(* ===== verification/Program.v ===== *)
(** The program: a worker thread from its listener to its restarts, [sq_poll] as
    a whole, the start of the workers in [run] of [src/library/server.rs], and
    [main] of [src/main.rs]. *)
From S2P Require Import Prelude Config Avx Http Trim Shift Crates UserData Uring IoState.
From S2P Require Import Listener Handler Sockets Server Replies Buffers Sends Connections Ubdma.
From S2P Require Import Invariant EventLoop Api Worker.

(** * Definitions *)

Section definitions.
Context `{Lake, Json, StableVecOps, RingOps, SocketOps, Socket2}.
Context (oc : bool).

(** What one instance of a worker meets: the answer of [Builder::build], and the
    clock readings of its iterations. *)
Record Life := mkLife {
  life_ring : list builder_call → N → io Ring;
  life_ticks : list Tick;
}.

(** What a worker thread keeps from one instance to the next: the thread-local
    pointer, the system calls of the sockets and those of the listeners. *)
Record Thread := mkThread {
  th_kernel_buf : option nat;
  th_syscalls : list syscall;
  th_sockets : Log;
}.

(** When an instance is dropped, the thread-local pointer keeps the address it
    had in the buffers of that instance. A pointer of the model names a buffer of
    the instance it is used with; one into a dropped instance names none of
    those, which a number from [BUFFERS_COUNT] on says: reading through it is a
    read outside of every live buffer. *)
Definition dangling (p : option nat) : option nat := Nat.add BUFFERS_COUNT <$> p.

Definition build_uring (env : Life) (size sqpoll_idle affinity : N) (use_sqpoll : bool) : io Ring :=
  life_ring env (uring_setup sqpoll_idle affinity use_sqpoll) size.

(** [sq_poll]: the error of the ring, or how far the loop came. It leaves the
    loop only with an error; [IoOk] says that it still runs. *)
Definition sq_poll (fuel : nat) (env : Life) (listener : Z) (sqpoll_idle affinity : N)
    (instance : Server) (t : Thread) : outcome (Z + io unit * World) :=
  let c := config instance in
  match build_uring env (uring_size c) sqpoll_idle affinity (sqpoll_enabled c) with
  | IoErr e => Ret (inl e)
  | IoOk r =>
      inr <$> (sq_poll_setup listener;; iterations oc fuel (life_ticks env))
                (mkWorld instance r (th_kernel_buf t) (th_syscalls t))
  end.

Inductive ending :=
  | Running (w : World)
  | Failed (errno : Z) (t : Thread).

(** One turn of the [loop] of a worker thread: a new instance, its listener, and
    [sq_poll], after which listener, ring and instance are dropped. *)
Definition worker_life (fuel : nat) (server : Server) (thread : N) (env : Life) (t : Thread) :
    outcome ending :=
  let instance := clone server in
  '(listener, sockets) ← build_listener (addr (config instance)) (th_sockets t);
  match listener with
  | IoErr _ => Panic
  | IoOk listener =>
      res ← sq_poll fuel env listener (sqpoll_idle (config server)) thread instance t;
      let sockets := sockets ++ [CloseSocket listener] in
      match res with
      | inl e => Ret (Failed e (mkThread (th_kernel_buf t) (th_syscalls t) sockets))
      | inr (IoOk _, w) => Ret (Running w)
      | inr (IoErr e, w) => Ret (Failed e (mkThread (dangling (kernel_buf w)) (syscalls w) sockets))
      end
  end.

(** The [loop], for the lives given: the world of the instance that still runs, or
    the thread between two instances. *)
Fixpoint worker_loop (fuel : nat) (server : Server) (thread : N) (envs : list Life) (t : Thread) :
    outcome (Thread + World) :=
  match envs with
  | [] => Ret (inl t)
  | env :: envs =>
      e ← worker_life fuel server thread env t;
      match e with
      | Running w => Ret (inr w)
      | Failed _ t => worker_loop fuel server thread envs t
      end
  end.

(** A worker thread, on its own clone of the server: [core_ids[thread as usize]]
    panics when there are fewer cores; a failed [set_for_current] is only
    logged. *)
Definition worker_thread (fuel : nat) (server : Server) (cores thread : nat) (envs : list Life) :
    outcome (Thread + World) :=
  let server := clone server in
  if thread <? cores
  then worker_loop fuel server (N.of_nat thread) envs (mkThread None [] [])
  else Panic.

(** The threads spawned, each with the number of cores it was told. *)
Fixpoint spawn_workers (core_ids : nat → option nat) (spawn : nat → io unit) (threads : list nat) :
    outcome (io (list (nat * nat))) :=
  match threads with
  | [] => Ret (IoOk [])
  | thread :: threads =>
      cores ← match core_ids thread with Some n => Ret n | None => Panic end;
      match spawn thread with
      | IoErr e => Ret (IoErr e)
      | IoOk _ =>
          r ← spawn_workers core_ids spawn threads;
          Ret (match r with IoOk ws => IoOk ((thread, cores) :: ws) | IoErr e => IoErr e end)
      end
  end.

Inductive run_end :=
  | Returned (r : io unit)
  | Parked (workers : list (nat * nat)).

(** [run]: refuses the settings, fails to start a thread, or parks for ever. *)
Definition run (server : Server) (core_ids : nat → option nat) (spawn : nat → io unit) :
    outcome run_end :=
  if realtime (config server) && ub_kernel_dma (config server) then
    log_kernel_error (byte_str "realtime and ub dma is incompatible.") (byte_str "RT_DMA_CONFLICT");;
    Ret (Returned (IoOk tt))
  else
    r ← spawn_workers core_ids spawn (seq 0 (N.to_nat (get_workers server)));
    match r with
    | IoErr e => Ret (Returned (IoErr e))
    | IoOk ws => Ret (Parked ws)
    end.

(** [main], with the answers of the system: [server::run(server).unwrap()]. *)
Definition main (args : list bytes) (cpus : nat) (nano time : Z)
    (core_ids : nat → option nat) (spawn : nat → io unit) : outcome (list (nat * nat)) :=
  e ← run (main_server args cpus nano time) core_ids spawn;
  match e with
  | Returned (IoErr _) => Panic
  | Returned (IoOk _) => Ret []
  | Parked ws => Ret ws
  end.
End definitions.

(** * Starting *)

Section start.
Context `{LakeLaws, JsonLaws, StableVecLaws, RingLaws, SocketOps}.

Lemma spawn_workers_all core_ids spawn threads :
  Forall (λ i, is_Some (core_ids i) ∧ spawn i = IoOk tt) threads →
  spawn_workers core_ids spawn threads = Ret (IoOk ((λ i, (i, default 0 (core_ids i))) <$> threads)).
Proof.
  induction 1 as [|i threads [[n Hn] Hs] _ IH]; [done|]. cbn. by rewrite Hn, Hs, bind_ret_l, IH.
Qed.

(** C18: with fewer than 256 processors, and when the core ids can be read and
    every thread can be spawned, [main] starts one worker thread per processor
    and parks, whatever the command line; the guard of [run] never stops it. *)
Theorem main_starts_workers args cpus nano time core_ids spawn :
  cpus < 256 →
  (∀ i, i < cpus `max` 1 → is_Some (core_ids i) ∧ spawn i = IoOk tt) →
  main args cpus nano time core_ids spawn =
    Ret ((λ i, (i, default 0 (core_ids i))) <$> seq 0 (cpus `max` 1)).
Proof.
  intros Hc Hall. destruct (main_server_spec args cpus nano time) as (_ & _ & Hr & Hw).
  cbv zeta in *. unfold main, run. rewrite Hr, Hw. cbn [andb]. unfold default_workers.
  rewrite N.mod_small, Nat2N.id by lia. rewrite spawn_workers_all; [done|].
  apply list.Forall_forall. intros i Hi%elem_of_seq. apply Hall. lia.
Qed.

(** [run] on the settings it refuses does not come back. *)
Theorem run_refuses s core_ids spawn :
  realtime (config s) = true → ub_kernel_dma (config s) = true → run s core_ids spawn = UB.
Proof. intros Hr Hu. unfold run. by rewrite Hr, Hu. Qed.
End start.

(** * A worker thread *)

Section worker.
Context `{LakeLaws, JsonLaws, StableVecLaws, RingLaws, SocketOps, Socket2}.
Context (oc : bool).

(** What one life needs: a listener; a ring that, when it is built, is empty and
    has the entries asked for; and an environment for the loop. *)
Definition life_ok (fuel : nat) (s : Server) (thread : N) (env : Life) (t : Thread) : Prop :=
  ∃ listener log, build_listener (addr (config s)) (th_sockets t) = Ret (IoOk listener, log) ∧
  let c := config s in
  ∀ r, build_uring env (uring_size c) (sqpoll_idle c) thread (sqpoll_enabled c) = IoOk r →
    sq_entries r = [] ∧ N.to_nat (uring_size c) ≤ sq_capacity r ∧
    ∀ w, sq_poll_setup listener (mkWorld (clone s) r (th_kernel_buf t) (th_syscalls t)) = Ret (IoOk tt, w) →
      environment_ok oc fuel w (life_ticks env).

Fixpoint lives_ok (fuel : nat) (s : Server) (thread : N) (envs : list Life) (t : Thread) : Prop :=
  match envs with
  | [] => True
  | env :: envs => life_ok fuel s thread env t ∧
      ∀ e t', worker_life oc fuel s thread env t = Ret (Failed e t') →
        lives_ok fuel s thread envs t'
  end.

Lemma sq_poll_safe fuel env listener thread s t :
  fresh s → BUFFERS_COUNT + 16 ≤ N.to_nat (uring_size (config s)) →
  pointer_ok (ub_kernel_dma (config s)) (th_kernel_buf t) →
  (let c := config s in
   ∀ r, build_uring env (uring_size c) (sqpoll_idle c) thread (sqpoll_enabled c) = IoOk r →
     sq_entries r = [] ∧ N.to_nat (uring_size c) ≤ sq_capacity r ∧
     ∀ w, sq_poll_setup listener (mkWorld s r (th_kernel_buf t) (th_syscalls t)) = Ret (IoOk tt, w) →
       environment_ok oc fuel w (life_ticks env)) →
  ∃ res, sq_poll oc fuel env listener (sqpoll_idle (config s)) thread s t = Ret res ∧
    match res with inr (IoOk _, w) => inv w | _ => True end.
Proof.
  intros Hf Hsz Hp Hr. cbv zeta in Hr. unfold sq_poll. cbv zeta.
  destruct (build_uring _ _ _ _ _) as [r|e] eqn:Hb; [|by eexists].
  destruct (Hr r eq_refl) as (He & Hc & Henv). set (w0 := mkWorld s r _ _) in *.
  destruct (sq_poll_setup_spec listener w0) as (res & w & Hset & Hw); [done|done|done|cbn; lia|].
  rewrite bind_eq, Hset. destruct res as [[]|e]; [|by eexists].
  destruct (iterations_helper oc fuel w (life_ticks env)) as (res & w' & -> & [Hi _]);
    [apply Hw|by apply Henv|].
  eexists. split; [done|]. by destruct res.
Qed.

Lemma worker_life_safe fuel s thread env t :
  fresh s → BUFFERS_COUNT + 16 ≤ N.to_nat (uring_size (config s)) →
  pointer_ok (ub_kernel_dma (config s)) (th_kernel_buf t) → life_ok fuel s thread env t →
  ∃ e, worker_life oc fuel s thread env t = Ret e ∧
    match e with Running w => inv w | Failed _ _ => True end.
Proof.
  intros Hf Hsz Hp (listener & log & Hl & Hr). unfold worker_life. cbv zeta.
  change (addr (config (clone s))) with (addr (config s)). rewrite Hl, bind_ret_l.
  destruct (sq_poll_safe fuel env listener thread (clone s) t (clone_fresh s Hf) Hsz Hp Hr)
    as (res & Hpoll & Hres).
  change (sqpoll_idle (config s)) with (sqpoll_idle (config (clone s))). rewrite Hpoll.
  rewrite bind_ret_l. destruct res as [e|[[u|e] w]]; by eexists.
Qed.

(** C3: a worker thread is safe from its start through every restart: as long as
    each of its lives gets a listener, a ring of the size asked for and a
    well-behaved kernel, no life panics, meets undefined behaviour or gets
    stuck, and an instance that still runs satisfies the invariant. In UBDMA
    mode this holds of the first life only. *)
Theorem worker_safe fuel s cores thread envs :
  fresh s → BUFFERS_COUNT + 16 ≤ N.to_nat (uring_size (config s)) → thread < cores →
  (ub_kernel_dma (config s) = true → length envs ≤ 1) →
  lives_ok fuel (clone s) (N.of_nat thread) envs (mkThread None [] []) →
  ∃ st, worker_thread oc fuel s cores thread envs = Ret st ∧
    match st with inl _ => True | inr w => inv w end.
Proof.
  intros Hf%clone_fresh Hsz Hcore Hub Hok. unfold worker_thread. cbv zeta.
  change (config s) with (config (clone s)) in Hsz, Hub. generalize dependent (clone s). clear s.
  intros s Hf Hsz Hub Hok. rewrite (proj2 (Nat.ltb_lt _ _)) by done.
  assert (Hgen : ∀ t, (envs ≠ [] → pointer_ok (ub_kernel_dma (config s)) (th_kernel_buf t)) →
    lives_ok fuel s (N.of_nat thread) envs t →
    ∃ st, worker_loop oc fuel s (N.of_nat thread) envs t = Ret st ∧
      match st with inl _ => True | inr w => inv w end); [|by apply Hgen].
  clear Hok. induction envs as [|env envs IH]; intros t Hp Hok; [by eexists|].
  destruct Hok as [Hlife Hnext]. cbn [worker_loop].
  destruct (worker_life_safe fuel s (N.of_nat thread) env t) as (e & Heq & He); [done|done|by apply Hp|done|].
  rewrite Heq, bind_ret_l. destruct e as [w|e t']; [by eexists|].
  apply IH; [intros Hu; specialize (Hub Hu); cbn in Hub; lia| |by eapply Hnext].
  intros Hne Hu. specialize (Hub Hu). destruct envs; [done|]. cbn in Hub. lia.
Qed.

(** ** The listener of a life *)

(** The address [main] gives to its server is one the parser accepts. *)
Lemma main_address args cpus nano time :
  parse_socket_addr (addr (config (main_server args cpus nano time))) =
    Some (V4 [0; 0; 0; 0] 8080)%N.
Proof. vm_compute. reflexivity. Qed.

(** C28: each life of a worker of [main] makes a listener on 0.0.0.0:8080, whatever
    the command line. When the life fails later, closing that listener is the
    last thing it does with sockets, so that the next life starts without it;
    when the system refuses the socket or any of the calls that set it up, the
    thread panics at once. *)
Theorem life_listens fuel args cpus nano time thread env t :
  let life := worker_life oc fuel (main_server args cpus nano time) thread env t in
  let log0 := th_sockets t ++ [NewSocket IPV4 STREAM (Some TCP)] in
  match socket_answer (th_sockets t) (NewSocket IPV4 STREAM (Some TCP)) with
  | IoErr _ => life = Panic
  | IoOk listener =>
      let calls := listener_plan listener (V4 [0; 0; 0; 0] 8080)%N in
      (all_accepted log0 calls → ∀ e t', life = Ret (Failed e t') →
         th_sockets t' = log0 ++ calls ++ [CloseSocket listener]) ∧
      (¬ all_accepted log0 calls → life = Panic)
  end.
Proof.
  cbv zeta. unfold worker_life. cbv zeta.
  change (addr (config (clone _))) with (addr (config (main_server args cpus nano time))).
  destruct (build_listener_helper _ _ (th_sockets t) (main_address args cpus nano time))
    as (r & calls & -> & Hr).
  rewrite bind_ret_l. destruct (socket_answer _ _) as [listener|e].
  2: { by destruct Hr as [-> _]. }
  destruct Hr as [(-> & -> & Hall)|(k & c & e & -> & _ & Hk & Hpre & He)].
  - split; [|done]. intros _ e t'.
    destruct (sq_poll _ _ _ _ _ _ _ _) as [[e'|[[u|e'] w]]| | |]; [..|done|done|done];
      rewrite bind_ret_l; [|done|]; intros [= _ <-]; cbn [th_sockets]; by rewrite <- !app_assoc.
  - split; [|done]. intros Hall. destruct (Hall _ _ Hk) as [v Hv]. congruence.
Qed.

(** * Restarts in UBDMA mode *)

Lemma failed_pointer fuel s thread env t e t' :
  worker_life oc fuel s thread env t = Ret (Failed e t') → th_kernel_buf t = None →
  ∀ i, th_kernel_buf t' = Some i → BUFFERS_COUNT ≤ i.
Proof.
  intros Heq Hn i. unfold worker_life in Heq. cbv zeta in Heq.
  destruct (build_listener _ _) as [[[l|] log]| | |]; [|done..]. rewrite bind_ret_l in Heq.
  destruct (sq_poll _ _ _ _ _ _ _ _) as [[e'|[[u|e'] w]]| | |]; [..|done|done|done];
    rewrite bind_ret_l in Heq; [|done|]; injection Heq as <- <-; cbn [th_kernel_buf].
  - by rewrite Hn.
  - intros (j & _ & ->)%fmap_Some. lia.
Qed.
End worker.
# # # #
How to complete this task:
Wherever the word "says" occurs in the data above, copy the line it sits in.

Task solution:
    those, which a number from [BUFFERS_COUNT] on says: reading through it is a
    loop only with an error; [IoOk] says that it still runs. *)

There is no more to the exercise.